San Francisco Employers Must Limit Criminal History Inquiries

San Francisco Employers Must Limit Criminal History Inquiries

 San Francisco has joined several other cities in enacting “ban the box” legislation to restrict the ability of private employers to inquire about and consider criminal history information for employment purposes. San Francisco’s recently enacted Fair Chance Ordinance takes effect August 13, 2014. The Ordinance applies to private employers located or doing business in the City and County of San Francisco with 20 or more employees (including owners and regardless of where the employees work). The Ordinance’s protections apply to applicants or employees whose place of employment is entirely or substantially located in San Francisco.

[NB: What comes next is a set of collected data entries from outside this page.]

Lemma shuffle_permutes_witness :
  EnvContracts toy_env /\
  exists x' rs s',
    shuffle rand [1; 2; 3; 4] toy_tuned = Returns x' s' /\
    Permutation x' [1; 2; 3; 4] /\
    rand_size 3 toy_tuned = Returns rs s'.
Proof.
  split; [exact toy_contracts|].
  exact (shuffle_permutes [1; 2; 3; 4] toy_tuned).
Defined.

Lemma local_search_from_incumbent_witness :
  incumbent toy_tuned = Some (toy_config 0) /\ 1 <= 10 /\
  exists out s',
    _get_next_by_local_search 10 toy_tuned = Returns out s' /\
    In (0%Q, set_origin "Local Search" (toy_config 0)) out.
Proof.
  split; [reflexivity|]. split; [lia|].
  destruct (@local_search_from_incumbent _ _ _ 10 toy_tuned (toy_config 0)
              eq_refl) as (out & s' & H & Hin & _); [lia|].
  exists out, s'. split; [exact H | exact Hin].
Defined.

Lemma first_run_failure_exits_witness :
  exists p1,
    initial_run (toy_started CRASHED 100) =
    Returns (toy_config 0, "inst1"%string, 0%Z, (CRASHED, 1%Q, 1%Q, tt)) p1 /\
    CRASHED = py_or status_truth CRASHED ABORT /\
    run_initial_design (toy_started CRASHED 100) = Exits 42%Z p1 /\
    runhistory (self p1) = Some RunHistory_new.
Proof.
  eexists.
  assert (H : initial_run (toy_started CRASHED 100) =
              Returns (toy_config 0, "inst1"%string, 0%Z,
                       (CRASHED, 1%Q, 1%Q, tt)) _)
    by (vm_compute; reflexivity).
  split; [exact H|]. split; [reflexivity|].
  destruct (first_run_failure_exits _ H eq_refl) as (Hexit & Hrh & _).
  split; [exact Hexit | exact Hrh].
Defined.

Lemma first_run_arguments_witness :
  exists p1,
    initial_run (toy_started SUCCESS 100) =
    Returns (toy_config 0, "inst1"%string, 0%Z, (SUCCESS, 1%Q, 1%Q, tt)) p1 /\
    In "inst1"%string (train_insts (scenario (self (toy_started SUCCESS 100))))
    /\ incumbent (self p1) = Some (toy_config 0).
Proof.
  eexists.
  assert (H : initial_run (toy_started SUCCESS 100) =
              Returns (toy_config 0, "inst1"%string, 0%Z,
                       (SUCCESS, 1%Q, 1%Q, tt)) _)
    by (vm_compute; reflexivity).
  split; [exact H|].
  destruct (first_run_arguments _ H) as (_ & Hin & _ & _ & Hinc & _).
  split; [exact Hin | exact Hinc].
Defined.

Lemma loop_starts_with_default_cost_witness :
  EnvContracts toy_env /\
  exists p1,
    run_prologue (toy_process SUCCESS 100) = Returns tt p1 /\
    exists inst seed status cost runtime info,
      let rh1 :=
        {| data := [({| rk_config := toy_config 0; rk_instance := inst;
                        rk_seed := seed |},
                     {| rv_cost := cost; rv_time := runtime;
                        rv_status := status;
                        rv_additional_info := info |})];
           cost_per_config := [] |} in
      let default_perf :=
        objective_call average_cost (toy_config 0) rh1 [(inst, seed)] in
      runhistory (self p1) =
      Some (update_cost rh1 (toy_config 0) default_perf) /\
      incumbent_value (self p1) = Returns default_perf (self p1).
Proof.
  split; [exact toy_contracts|].
  destruct (run_prologue (toy_process SUCCESS 100)) as [[] p1|x p1|c p1]
    eqn:H; [|vm_compute in H; discriminate H..].
  destruct (loop_starts_with_default_cost _ H)
    as (inst & seed & st & cost & rt & info & w & _ & Hr & _ & _ & Hv).
  exists p1. split; [reflexivity|].
  exists inst, seed, st, cost, rt, info. split; [exact Hr | exact Hv].
Defined.

Lemma nonpositive_max_iters_stops_on_budget_witness :
  (0 < 1)%Z /\
  exists r p',
    run 5 0 (toy_process SUCCESS 1) = Some (Returns r p') /\
    exists q q',
      iterate q = Returns tt q' /\ poll_budget q' = Returns true p'.
Proof.
  split; [lia|].
  destruct (run 5 0 (toy_process SUCCESS 1)) as [[r p'|x p'|c p']|] eqn:H;
    [|vm_compute in H; discriminate H..].
  exists r, p'. split; [reflexivity|].
  destruct (@nonpositive_max_iters_stops_on_budget _ _ 5 0%Z _ _ _
              eq_refl H) as (q & q' & Hq & Hp & _).
  exists q, q'. auto.
Defined.


Lemma poll_budget_negative_witness :
  (forall w, snd (get_remaing_time_budget w) = w) /\
  (forall w, snd (get_remaining_ta_budget w) = w) /\
  (forall w, snd (get_remaining_ta_runs w) = w) /\
  poll_budget (toy_process SUCCESS (-5)) =
  Returns true (toy_process SUCCESS (-5)) /\
  poll_budget (toy_process SUCCESS 0) =
  Returns false (toy_process SUCCESS 0).
Proof.
  assert (H1 : forall w : World, snd (get_remaing_time_budget w) = w)
    by reflexivity.
  assert (H2 : forall w : World, snd (get_remaining_ta_budget w) = w)
    by reflexivity.
  assert (H3 : forall w : World, snd (get_remaining_ta_runs w) = w)
    by reflexivity.
  split; [exact H1|]. split; [exact H2|]. split; [exact H3|].
  split.
  - exact (proj1 (poll_budget_negative (toy_process SUCCESS (-5)) H1 H2 H3)).
  - exact (proj1 (poll_budget_negative (toy_process SUCCESS 0) H1 H2 H3)).
Defined.

Lemma choose_next_draws_1009_witness :
  EnvContracts toy_env /\
  incumbent_value toy_tuned = Returns (7 # 2)%Q toy_tuned /\
  exists challengers s',
    choose_next [] [] toy_tuned = Returns challengers s' /\
    advances 1009 toy_tuned s'.
Proof.
  assert (Hv : incumbent_value toy_tuned = Returns (7 # 2)%Q toy_tuned)
    by reflexivity.
  split; [exact toy_contracts|]. split; [exact Hv|].
  exact (choose_next_draws_1009 [] [] Hv).
Defined.

Lemma random_search_stage_witness :
  EnvContracts toy_env /\
  incumbent_value toy_tuned = Returns (7 # 2)%Q toy_tuned /\
  exists unscored s1 random rows local challengers s2 s3,
    _get_next_by_random_search 1010 false
      (with_eta (Some (7 # 2)%Q) toy_tuned) = Returns unscored s1 /\
    length unscored = 1010 /\
    _get_next_by_random_search 1000 true s1 =
    Returns (map (fun r : Row => (fst (fst r), snd r)) rows) s2 /\
    length rows = 1000 /\
    (exists t, rand_size 1000 toy_tuned = Returns random t) /\
    _get_next_by_local_search 10 s2 = Returns local s3 /\
    choose_next [] [] toy_tuned = Returns challengers s3.
Proof.
  assert (Hv : incumbent_value toy_tuned = Returns (7 # 2)%Q toy_tuned)
    by reflexivity.
  split; [exact toy_contracts|]. split; [exact Hv|].
  destruct (random_search_stage [] [] Hv)
    as (u & s1 & cfgs & s1' & rnd & s2 & rows & lo & s3 &
        H1 & L1 & _ & _ & _ & _ & _ & _ & Hk & _ & Lr & _ & H2 & H3 & H).
  exists u, s1, rnd, rows, lo. eexists. exists s2, s3.
  split; [exact H1|]. split; [exact L1|]. split; [exact H2|].
  split; [exact Lr|]. split; [exact (Hk toy_tuned eq_refl)|].
  split; [exact H3 | exact H].
Defined.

The Ordinance prohibits covered employers from making any inquiry regarding criminal history until after an initial job interview. The Ordinance specifically prohibits “check the box” type questions regarding criminal history on employment applications. In addition to prohibiting direct inquiry of an applicant or employee, the Ordinance also specifies that employers may not indirectly inquire about criminal history through the use of a background check or other means until after an initial interview. Furthermore, prior to conducting any criminal history inquiry, the employer must provide the applicant or employee with a written notice of their rights under the Ordinance. This notice, along with a required workplace poster, will be prepared and published by San Francisco’s Office of Labor Standards Enforcement (OLSE).

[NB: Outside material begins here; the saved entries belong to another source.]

(** On a validated grid no division fails, and [get_combination] is
    three list lookups at the computed positions. *)
Lemma get_combination_unfold (g : ParameterGrid) (i : Z) :
  ParameterGrid_valid g →
  get_combination g i =
    (xv ← py_getitem (values (x_axis g)) (x_pos (count (x_axis g)) i);
     yv ← py_getitem (values (y_axis g))
            (y_pos (count (x_axis g)) (count (y_axis g)) i);
     zv ← py_getitem (values (z_axis g))
            (z_pos (count (x_axis g)) (count (y_axis g)) i);
     Ok (combination_dict g xv yv zv)).
Proof.
  intros Hv. destruct (ParameterGrid_valid_counts g Hv) as (Hx & Hy & _).
  unfold get_combination, py_floordiv, py_mod.
  assert (Hp : 0 < count (x_axis g) * count (y_axis g)) by nia.
  destruct (Z.eqb_spec (count (x_axis g) * count (y_axis g)) 0); [lia|].
  destruct (Z.eqb_spec (count (x_axis g)) 0); [lia|]. reflexivity.
Qed.

Example total_combinations_sample :
  total_combinations sample_parameter_grid = 48.
Proof. reflexivity. Qed.

Example get_combination_sample_first :
  get_combination sample_parameter_grid 0
  = Ok (combination_dict sample_parameter_grid
          (VFloat 4.0) (VInt 15) (VStr "euler")).
Proof. reflexivity. Qed.

Example get_combination_sample_last :
  get_combination sample_parameter_grid 47
  = Ok (combination_dict sample_parameter_grid
          (VFloat 10.0) (VInt 30) (VStr "uni_pc")).
Proof. reflexivity. Qed.

Lemma combination_dict_lookup (g : ParameterGrid) (xv yv zv : value) :
  axis_names_distinct g →
  combination_dict g xv yv zv !! name (x_axis g) = Some xv ∧
  combination_dict g xv yv zv !! name (y_axis g) = Some yv ∧
  combination_dict g xv yv zv !! name (z_axis g) = Some zv.
Proof.
  intros (Hxy & Hxz & Hyz). unfold combination_dict.
  repeat split; by simplify_map_eq.
Qed.

Lemma combination_dict_inj (g : ParameterGrid) (xv yv zv xv' yv' zv' : value) :
  axis_names_distinct g →
  combination_dict g xv yv zv = combination_dict g xv' yv' zv' →
  xv = xv' ∧ yv = yv' ∧ zv = zv'.
Proof.
  intros Hd Heq.
  destruct (combination_dict_lookup g xv yv zv Hd) as (Hx & Hy & Hz).
  destruct (combination_dict_lookup g xv' yv' zv' Hd) as (Hx' & Hy' & Hz').
  rewrite Heq in Hx, Hy, Hz. repeat split; congruence.
Qed.

(** For an in-range index the three lookups succeed at the computed
    positions. *)
Lemma get_combination_in_range (g : ParameterGrid) (i : Z) :
  ParameterGrid_valid g → 0 ≤ i < total_combinations g →
  ∃ xv yv zv,
    values (x_axis g) !! Z.to_nat (x_pos (count (x_axis g)) i) = Some xv ∧
    values (y_axis g)
      !! Z.to_nat (y_pos (count (x_axis g)) (count (y_axis g)) i) = Some yv ∧
    values (z_axis g)
      !! Z.to_nat (z_pos (count (x_axis g)) (count (y_axis g)) i) = Some zv ∧
    get_combination g i = Ok (combination_dict g xv yv zv).
Proof.
  intros Hv Hi. destruct (ParameterGrid_valid_counts g Hv) as (Hx & Hy & Hz).
  rewrite (get_combination_unfold g i Hv).
  destruct (py_getitem_in_range (values (x_axis g)) _
              (x_pos_range _ Hx i)) as (xv & Hxl & ->).
  destruct (py_getitem_in_range (values (y_axis g)) _
              (y_pos_range _ _ Hx Hy i)) as (yv & Hyl & ->).
  destruct (py_getitem_in_range (values (z_axis g)) _
              (z_pos_range _ _ (count (z_axis g)) Hx Hy i Hi))
    as (zv & Hzl & ->).
  exists xv, yv, zv. auto.
Qed.

Lemma get_combination_at_positions (g : ParameterGrid) (a b c : Z)
    (xv yv zv : value) :
  ParameterGrid_valid g →
  0 ≤ a → 0 ≤ b → 0 ≤ c →
  values (x_axis g) !! Z.to_nat a = Some xv →
  values (y_axis g) !! Z.to_nat b = Some yv →
  values (z_axis g) !! Z.to_nat c = Some zv →
  let i := a + count (x_axis g) * (b + count (y_axis g) * c) in
  0 ≤ i < total_combinations g ∧
  get_combination g i = Ok (combination_dict g xv yv zv).
Proof.
  intros Hv Ha Hb Hc Hxl Hyl Hzl i.
  destruct (ParameterGrid_valid_counts g Hv) as (Hx & Hy & Hz).
  assert (Ha' : 0 ≤ a < count (x_axis g)).
  { apply lookup_lt_Some in Hxl. unfold count, len. lia. }
  assert (Hb' : 0 ≤ b < count (y_axis g)).
  { apply lookup_lt_Some in Hyl. unfold count, len. lia. }
  assert (Hc' : 0 ≤ c < count (z_axis g)).
  { apply lookup_lt_Some in Hzl. unfold count, len. lia. }
  destruct (positions_of_index _ _ _ Hx Hy a b c Ha' Hb' Hc')
    as (Hi & Hpx & Hpy & Hpz).
  fold i in Hi, Hpx, Hpy, Hpz. split; [exact Hi|].
  destruct (get_combination_in_range g i Hv Hi)
    as (xv' & yv' & zv' & Hx' & Hy' & Hz' & ->).
  rewrite Hpx in Hx'. rewrite Hpy in Hy'. rewrite Hpz in Hz'.
  congruence.
Qed.

Lemma get_combination_first (g : ParameterGrid) :
  ParameterGrid_valid g →
  ∃ x0 y0 z0,
    head (values (x_axis g)) = Some x0 ∧ head (values (y_axis g)) = Some y0 ∧
    head (values (z_axis g)) = Some z0 ∧
    get_combination g 0 = Ok (combination_dict g x0 y0 z0).
Proof.
  intros Hv. destruct (ParameterGrid_valid_counts g Hv) as (Hx & Hy & Hz).
  unfold count, len in Hx, Hy, Hz.
  destruct (values (x_axis g)) as [|x0 xs] eqn:Ex; [simpl in Hx; lia|].
  destruct (values (y_axis g)) as [|y0 ys] eqn:Ey; [simpl in Hy; lia|].
  destruct (values (z_axis g)) as [|z0 zs] eqn:Ez; [simpl in Hz; lia|].
  exists x0, y0, z0. repeat split.
  destruct (get_combination_at_positions g 0 0 0 x0 y0 z0 Hv) as [_ H];
    try lia; try (rewrite ?Ex, ?Ey, ?Ez; reflexivity).
  rewrite <- H. f_equal. lia.
Qed.

Lemma get_combination_last (g : ParameterGrid) :
  ParameterGrid_valid g →
  ∃ x1 y1 z1,
    last (values (x_axis g)) = Some x1 ∧ last (values (y_axis g)) = Some y1 ∧
    last (values (z_axis g)) = Some z1 ∧
    get_combination g (total_combinations g - 1)
    = Ok (combination_dict g x1 y1 z1).
Proof.
  intros Hv. destruct (ParameterGrid_valid_counts g Hv) as (Hx & Hy & Hz).
  assert (Hl : ∀ l : list value, 0 < len l →
            ∃ v, last l = Some v ∧ l !! Z.to_nat (len l - 1) = Some v).
  { intros l Hl. rewrite last_lookup.
    replace (Z.to_nat (len l - 1)) with (pred (length l))
      by (unfold len; lia).
    destruct (l !! pred (length l)) as [v|] eqn:E; [eauto|].
    apply lookup_ge_None in E. unfold len in Hl. lia. }
  destruct (Hl (values (x_axis g)) Hx) as (x1 & Hx1 & Hxl).
  destruct (Hl (values (y_axis g)) Hy) as (y1 & Hy1 & Hyl).
  destruct (Hl (values (z_axis g)) Hz) as (z1 & Hz1 & Hzl).
  exists x1, y1, z1. repeat split; try assumption.
  unfold count in Hx, Hy, Hz.
  destruct (get_combination_at_positions g
              (len (values (x_axis g)) - 1) (len (values (y_axis g)) - 1)
              (len (values (z_axis g)) - 1) x1 y1 z1 Hv
              ltac:(lia) ltac:(lia) ltac:(lia) Hxl Hyl Hzl) as [_ H].
  rewrite <- H. f_equal. unfold total_combinations, count. lia.
Qed.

In addition to restricting the timing of any criminal history inquiry, the Ordinance also restricts the scope of any such inquiry as well as an employer’s permissible response to learning that an applicant or employee indeed has a criminal background. The Ordinance completely prohibits employers from inquiring about or considering (1) arrests that did not result in a conviction (unless an investigation or charges are currently pending); (2) completion of a diversion program; (3) sealed or juvenile offenses; (4) offenses that are more than seven years old from the date of sentencing; and (5) offenses that are not felonies or misdemeanors (such as infractions). Even if an employer learns of criminal history information, the employer is limited in its ability to consider that information as a bar to employment. The Ordinance requires that the employer conduct an individualized assessment of the nature of the offense as it relates to the specific job position at issue. The offense may only be considered if it has a “direct and specific negative bearing on that person’s ability to perform the duties or responsibilities necessarily related to the employment position.”  In this regard, the employer must consider whether the position “offers the opportunity for the same or a similar offense to occur” and whether “circumstances leading to the conduct for which the person was convicted . . . will recur.”  The employer must also consider the amount of time that has elapsed since the conviction and consider any mitigating factors and rehabilitation efforts specific to the individual applicant or employee.

If an employer decides to take adverse action based on criminal history information (e.g. refusal to hire or promote), the employer must first notify the applicant or employee of the intended decision in writing (and provide a copy of the background check or criminal conviction report) and allow the applicant or employee seven days to respond with any evidence of inaccuracy in the information or to describe any mitigating factors or rehabilitation. After receiving such a response, the employer must wait a reasonable time to evaluate the information and reconsider the intended action before making a final decision. If the employer decides to proceed with the adverse action, it must notify the employee of that decision and that it was based on the criminal history information.

The Ordinance requires covered employers to retain records (including application forms and other related records) for three years. Covered employers are also affirmatively required to state on all job solicitations or advertisements that the employer will consider for employment qualified applicants with criminal histories in a manner consistent with the Ordinance.

The OLSE may investigate compliance and violations of the Ordinance and may award appropriate relief to an applicant or employee, as well as impose penalties against an employer. The OLSE may also file a civil action against an employer for a violation of the ordinance.

Employers are reminded that they have separate obligations to comply with the Fair Credit Reporting Act as well as California’s Investigative Consumer Reporting Agencies Act. Both of these acts regulate the process of conducting background checks for employment purposes and overlap in some ways with the requirements of the San Francisco Ordinance. Additionally, employers are reminded that the EEOC recently published its own guidance on the use of criminal background checks for employment purposes and has stepped up its enforcement efforts in this area. Employers are urged to review their criminal background check practices for compliance, and San Francisco employers must additionally ensure more specific compliance with the new San Francisco Ordinance. The text of the Ordinance is available here.